“Ketika Waktu Berpamitan, Cinta Tetap Tinggal:
Jejak yang Tak Hilang dari Seorang Papa”
Nak…
Hidup ini seperti sungai yang panjang—mengalir diam dari hulu yang sunyi menuju muara yang tak pernah benar-benar kita mengerti. Papa adalah arus yang lebih dulu berjalan, dan kamu… adalah aliran yang akan melanjutkan kisah ini jauh setelah papa berhenti terlihat.
Jika suatu hari kamu membaca ini, mungkin papa telah berpamitan pada waktu. Tapi ketahuilah, nak—yang berpamitan hanyalah raga, bukan cinta. Karena cinta sejati tidak mengenal jarak, tidak tunduk pada waktu, dan tidak berakhir pada perpisahan.
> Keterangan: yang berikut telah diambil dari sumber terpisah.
Lemma mem_inv_delete bk mem fr vm va f vm' : mem_inv bk mem fr vm → in_stack va ∨ in_heap va → fr !! page va = Some f →
  becomes rest (vm_root vm) (delete f (vm_data vm)) (λ va', if decide (in_page 0 va va') then None else leaf vm va') vm' →
  mem_inv bk (zero_between (page va * 4096) (page va * 4096 + 4096) mem) (delete (page va) fr) vm'.
Proof.
  intros [_ Hlf Hoth Hdom Hinj Hfr Hda Hz Hre] Hva Hf (own'&Hsp'&_&Hdata&Hv).
  destruct (demand_va va Hva) as (_&_&_&Hdp&_). split.
  - by exists own'.
  - intros va' Ho' Hd'. rewrite Hv by done. destruct (decide (in_page 0 va va')) as [Hin|Hin]; rewrite in_page_page in Hin.
    + by rewrite Hin, lookup_delete_eq.
    + rewrite lookup_delete_ne by done. by apply Hlf.
  - intros va' Ho' Hd'. rewrite Hv by done. destruct (decide (in_page 0 va va')) as [Hin|Hin]; [|by apply Hoth].
    rewrite in_page_page in Hin. by rewrite Hin in Hd'.
  - intros pg g [_ Hg]%lookup_delete_Some. by eapply Hdom.
  - intros pg pg' g [_ Hg]%lookup_delete_Some [_ Hg']%lookup_delete_Some. by eapply Hinj.
  - intros pg g [_ Hg]%lookup_delete_Some. by eapply Hfr.
  - rewrite Hdata. intros pg g [Hne Hg]%lookup_delete_Some. rewrite lookup_delete_ne by (intros <-; apply Hne; by eapply Hinj).
    destruct (Hda pg g Hg) as (bs&?&?&Hc). exists bs. split_and!; [done..|]. intros i Hi. unfold zero_between.
    rewrite decide_False by lia. by apply Hc.
  - intros pg Hd' Hn i Hi. unfold zero_between. destruct (decide _) as [|Hnb]; [done|]. apply Hz; [done| |done].
    rewrite lookup_delete_ne in Hn; [done|]. intros <-. lia.
  - rewrite Hdata. intros g Hg. destruct (decide (g = f)) as [->|Hne].
    + rewrite lookup_delete_eq. by destruct (Hfr _ _ Hf) as (_&_&->).
    + rewrite lookup_delete_ne by done. apply Hre. intros pg Hpg. apply (Hg pg). rewrite lookup_delete_ne; [done|].
      intros <-. congruence.
Qed.

Lemma free_page_mem bk mem fr vm va : mem_inv bk mem fr vm → in_stack va ∨ in_heap va →
  spec (free_page va) vm
    (λ _, mem_inv bk (zero_between (page va * 4096) (page va * 4096 + 4096) mem) (delete (page va) fr)) (λ _ _, False).
Proof.
  intros Hmi Hva. destruct (demand_va va Hva) as (_&_&Ho&Hd&_). pose proof (mi_space _ _ _ _ _ _ _ Hmi) as [own Hsp].
  pose proof (mi_leaf _ _ _ _ _ _ _ Hmi va Ho Hd) as Hlf.
  eapply spec_weaken; [eapply (free_page_ok own rest vm va Hsp Ho)| |done]; rewrite Hlf.
  - intros e k. destruct (fr !! page va) as [f|] eqn:Hf; [|done]. intros [= <- <-]. split; [done|].
    destruct (mi_data _ _ _ _ _ _ _ Hmi _ _ Hf) as (bs&Hbs&_). apply elem_of_dom. by eexists.
  - intros [] vm' Hb. destruct (fr !! page va) as [f|] eqn:Hf.
    + eapply mem_inv_delete; try done. destruct Hb as (own'&?&?&?&Hv). exists own'. split_and!; try done.
      intros va' Ho'. rewrite Hv by done. unfold cleared. by rewrite Hlf.
    + rewrite delete_id by done. destruct Hb as (own'&?&?&Hdata&Hv).
      eapply (mem_inv_ext bk mem).
      { intros a. unfold zero_between. destruct (decide _) as [Hin|]; [|done].
        replace a with (page va * 4096 + (a - page va * 4096)) by lia.
        by apply (mi_zero _ _ _ _ _ _ _ Hmi); [done..|lia]. }
      destruct Hmi as [_ Hlf' Hoth Hdom Hinj Hfr Hda Hz Hre]. unfold cleared in Hv. rewrite Hlf in Hv.
      split; [by exists own'|..]; try done; rewrite ?Hdata; try done.
      * intros va' Ho' Hd'. rewrite Hv by done. by apply Hlf'.
      * intros va' Ho' Hd'. rewrite Hv by done. by apply Hoth.
Qed.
Kamu adalah jejak paling indah yang pernah papa tinggalkan di dunia ini.
Sejak kamu hadir, papa belajar bahwa cinta bukan tentang menggenggam selamanya, melainkan tentang merelakan dengan penuh kepercayaan. Dalam tawamu, papa menemukan alasan untuk bertahan. Dalam matamu, papa melihat masa depan yang lebih luas dari apa pun yang pernah papa bayangkan.
Maaf jika papa belum sempurna. Hidup sering membuat papa lelah, kadang diam, kadang terlalu keras. Tapi satu hal yang tidak pernah berubah—papa selalu mencintaimu, bahkan dalam diam yang tak sempat terucap.
Nak…
Jika hidup suatu hari terasa berat, ingatlah:
pohon yang kuat bukanlah yang tak pernah diguncang badai, tetapi yang akarnya semakin dalam setiap kali diterpa angin.
Jangan takut jatuh, karena tanah akan mengajarkanmu cara berdiri. Jangan takut kehilangan, karena dari situlah kamu akan belajar menghargai. Dan jangan takut berjalan sendiri, karena Tuhan tidak pernah benar-benar meninggalkan langkahmu.
Papa mungkin tidak lagi berjalan di sampingmu, tapi papa hidup dalam setiap nilai yang kamu pegang. Dalam setiap keputusan baik yang kamu pilih. Dalam setiap doa yang kamu ucapkan dengan hati yang tulus.
Saat dunia mencoba mengeraskanmu, tetaplah menjadi pribadi yang lembut. Karena kekuatan sejati bukan pada kerasnya hati, tetapi pada kemampuan untuk tetap mengasihi meski pernah terluka.
Jika kamu merasa hampa, pandanglah langit saat senja. Di sana ada pesan yang sunyi namun dalam—bahwa yang indah tidak harus selamanya tinggal, tetapi selalu meninggalkan makna.
Dan jika kamu bertanya di mana papa sekarang…
papa ada di setiap kebaikan yang kamu lakukan,
di setiap air mata yang kamu ubah menjadi kekuatan,
dan di setiap langkah berani yang kamu ambil meski takut.
Karena sejatinya, cinta tidak pernah pergi.
Ia hanya berubah cara hadirnya.
Hiduplah dengan berani, nak—
bukan karena kamu tidak takut,
tetapi karena kamu memilih percaya.
Ketika waktu berpamitan,
biarlah cinta tetap tinggal.
Dan di situlah… papa akan selalu ada.